• **Requirement**
Retype, word for word, every line of the records below starting at the one that contains "replace (if Z.land" and ending at the one that contains "pose proof (Z.mod_pos_bound"; include both of those lines and nothing more.

....................

(** The preamble matches in full under polarity [flip]. *)
Lemma score_loop_clean k : 100 * spb < n -> forall b score,
  (b + k <= 100)%nat ->
  fst (score_preamble_loop n fs tone k (Z.of_nat b) score 0 flip) =
  score + Z.of_nat k.
Proof.
  intros Hlong. pose proof syms_length as Hlen.
  induction k as [|k IH]; intros b score Hbk; [simpl; lia|].
  cbn [score_preamble_loop].
  assert (Hb : Z.of_nat b * spb + spb <= 100 * spb) by nia.
  destruct (Z.geb_spec (0 + Z.of_nat b * spb + spb) n) as [Hge|_]; [lia|].
  rewrite fst_bind.
  replace (0 + Z.of_nat b * spb) with (Z.of_nat b * spb) by lia.
  fold (detected fs tone (Z.of_nat b * spb) flip).
  rewrite detected_symbol, tx_symbols_preamble by lia.
  replace (Z.of_nat b + 1) with (Z.of_nat (S b)) by lia.
  replace (if Z.land (Z.of_nat b) 1 =? 0 then 0 else 1) with (Z.of_nat b mod 2).
  - rewrite Z.eqb_refl, IH by lia. lia.
  - rewrite land_one_mod.
    pose proof (Z.mod_pos_bound (Z.of_nat b) 2 ltac:(lia)).
    destruct (Z.eqb_spec (Z.of_nat b mod 2) 0); lia.
Qed.

Lemma capture_long : (100 + 24 * Z.of_nat (length frame)) * spb <= n.
Proof. pose proof syms_length. lia. Qed.

Lemma score_clean :
  100 * spb < n ->
  score_at n fs tone 0 flip = 100 /\ score_at n fs tone 0 (1 - flip) = 0.
Proof.
  intros Hlong.
  assert (H1 : score_at n fs tone 0 flip = 100).
  { unfold score_at, score_preamble. rewrite fst_bind.
    change (Z.to_nat pre_bits) with 100%nat.
    exact (score_loop_clean 100 Hlong 0%nat 0 ltac:(lia)). }
  split; [exact H1|].
  pose proof capture_long as Hn.
  pose proof (score_at_sum n fs tone 0 ltac:(lia)
                ltac:(change pre_bits with 100; nia)) as Hsum.
  change pre_bits with 100 in Hsum.
  destruct flip_ok as [Hf|Hf]; rewrite Hf in H1 |- *.
  - change (1 - 0) with 1. lia.
  - change (1 - 1) with 0. lia.
Qed.

End LinkProofs.

Section LinkMain.
Import Params Receiver.
Variables (n fs : Z) (tone : Z -> Z -> bool).
Variable decrypt : list Z -> option (list Z).
Variables (cipher : list Z) (flip : Z).

Local Abbreviation spb := (Receiver.spb fs).
Local Abbreviation frame := (Sender.frame_spec cipher).
Local Abbreviation L := (Z.of_nat (length cipher)).

Hypothesis spb_ok : 40 <= spb.
Hypothesis flip_ok : flip = 0 \/ flip = 1.
Hypothesis cipher_ok : Forall Crc32.is_byte cipher.
Hypothesis capture_ok : Z.of_nat (length (Sender.tx_symbols frame)) * spb <= n.
Hypothesis detects_ok : Link.detects fs tone flip (Sender.tx_symbols frame).

Lemma link_capture : (388 + 24 * L) * spb <= n.
Proof.
  pose proof (capture_long n fs frame capture_ok) as H.
  rewrite frame_spec_length in H. lia.
Qed.

Lemma link_bytes k i pos :
  (i + k <= length frame)%nat ->
  pos = (99 + 24 * Z.of_nat i) * spb ->
  bytes_at fs tone k pos flip = take k (drop i frame).
Proof.
  apply (bytes_at_early fs tone frame flip);
    [apply frame_spec_bytes, cipher_ok|exact detects_ok].
Qed.

Lemma link_coarse :
  fst (coarse_search n fs tone) =
  Some {| best_off := 0; best_inv := flip; best_score := 100 |}.
Proof.
  pose proof link_capture as Hn.
  pose proof (preamble_shorter_than_search fs spb_ok) as H3.
  assert (Hguard : 0 + pre_bits * spb < Receiver.search_max n fs).
  { unfold Receiver.search_max. change pre_bits with 100 in *.
    destruct (Z.gtb_spec (3 * fs) n); lia. }
  unfold coarse_search, coarse_fuel.
  destruct (coarse_loop_iter n fs tone (Z.to_nat (Receiver.search_max n fs)) 0
              {| best_off := -1; best_inv := 0; best_score := -1 |} Hguard)
    as [Hfst _].
  cbv zeta in Hfst. rewrite Hfst. clear Hfst.
  destruct (score_clean n fs tone frame flip spb_ok flip_ok capture_ok detects_ok
              ltac:(lia)) as [Hs Hs'].
  destruct flip_ok as [Hf|Hf]; rewrite Hf in *.
  - change (1 - 0) with 1 in Hs'. rewrite Hs, Hs'. reflexivity.
  - change (1 - 1) with 0 in Hs'. rewrite Hs, Hs'. reflexivity.
Qed.

Lemma link_magic : magic_at fs tone (99 * spb, flip) = true.
Proof.
  unfold magic_at. cbn [fst snd].
  rewrite (link_bytes 4 0) by (rewrite ?frame_spec_length; lia).
  reflexivity.
Qed.

Lemma link_refine :
  fst (refine n fs tone (0 + pre_bits * spb) flip) = Some (99 * spb, flip).
Proof.
  pose proof link_capture as Hn. pose proof link_magic as Hm.
  pose proof (step2_pos fs) as Hstep.
  destruct (refine_loop_spec n fs tone (refine_fuel fs) flip
              (0 + pre_bits * spb) (- spb)) as [Hfst _];
    [unfold refine_fuel; lia..|].
  cbv zeta in Hfst. unfold refine. rewrite Hfst. clear Hfst.
  unfold candidates_from. rewrite deltas_from_next by lia. cbn [flat_map].
  replace (0 + pre_bits * spb + - spb) with (99 * spb)
    by (change pre_bits with 100; lia).
  assert (Hg : refine_guard n fs (99 * spb) = true).
  { unfold refine_guard.
    destruct (Z.ltb_spec (99 * spb) 0); [lia|].
    destruct (Z.geb_spec (99 * spb + 4 * REP * spb * 8) n);
      [unfold REP in *; lia|reflexivity]. }
  rewrite Hg. cbn [app find].
  destruct flip_ok as [Hf|Hf]; rewrite Hf in *.
  - now rewrite Hm.
  - destruct (magic_at fs tone (99 * spb, 0)) eqn:H0.
    + apply magic_one_polarity in H0. congruence.
    + now rewrite Hm.
Qed.

Lemma link_header_len :
  0 <= L < 2 ^ 32 -> header_len fs tone (99 * spb) flip = L.
Proof.
  intros HL. unfold header_len.
  rewrite (link_bytes 8 0) by (rewrite ?frame_spec_length; lia).
  change (drop 4 (take 8 (drop 0 frame))) with (Sender.be32_bytes L).
  now apply be32_bytes_decode.
Qed.

(** The run up to the frame decoder. *)
Lemma link_main :
  fst (main n fs tone decrypt) =
  Some (fst (decode_frame fs tone decrypt (99 * spb) flip)).
Proof.
  pose proof link_capture as Hn.
  destruct (main_stages n fs tone decrypt ltac:(lia) spb_ok)
    as (c & Hc & Hcase).
  rewrite link_coarse in Hc. injection Hc as <-. cbn [best_off best_inv] in Hcase.
  destruct Hcase as [[Hneg _]|(_ & pos & invert & Hr & Hcase)]; [lia|].
  rewrite link_refine in Hr. injection Hr as <- <-.
  destruct Hcase as [[Hneg _]|(_ & _ & Hres)]; [lia|exact Hres].
Qed.

Lemma link_unreadable :
  L = 0 \/ 2000000 < L < 2 ^ 32 ->
  fst (main n fs tone decrypt) = Some (inl BadLen).
Proof.
  intros HL. rewrite link_main, decode_frame_cases, link_magic.
  unfold negb at 1. rewrite link_header_len by lia.
  destruct (Z.eqb_spec L 0); [reflexivity|].
  destruct (Z.gtb_spec L 2000000); [reflexivity|lia].
Qed.



End LinkMain.

Section MainTrace.
Import Params Receiver.
Variables (n fs : Z) (tone : Z -> Z -> bool).
Variable decrypt : list Z -> option (list Z).

Local Abbreviation spb := (Receiver.spb fs).








End MainTrace.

....................

• **Task solution**
  replace (if Z.land (Z.of_nat b) 1 =? 0 then 0 else 1) with (Z.of_nat b mod 2).
  - rewrite Z.eqb_refl, IH by lia. lia.
  - rewrite land_one_mod.
    pose proof (Z.mod_pos_bound (Z.of_nat b) 2 ltac:(lia)).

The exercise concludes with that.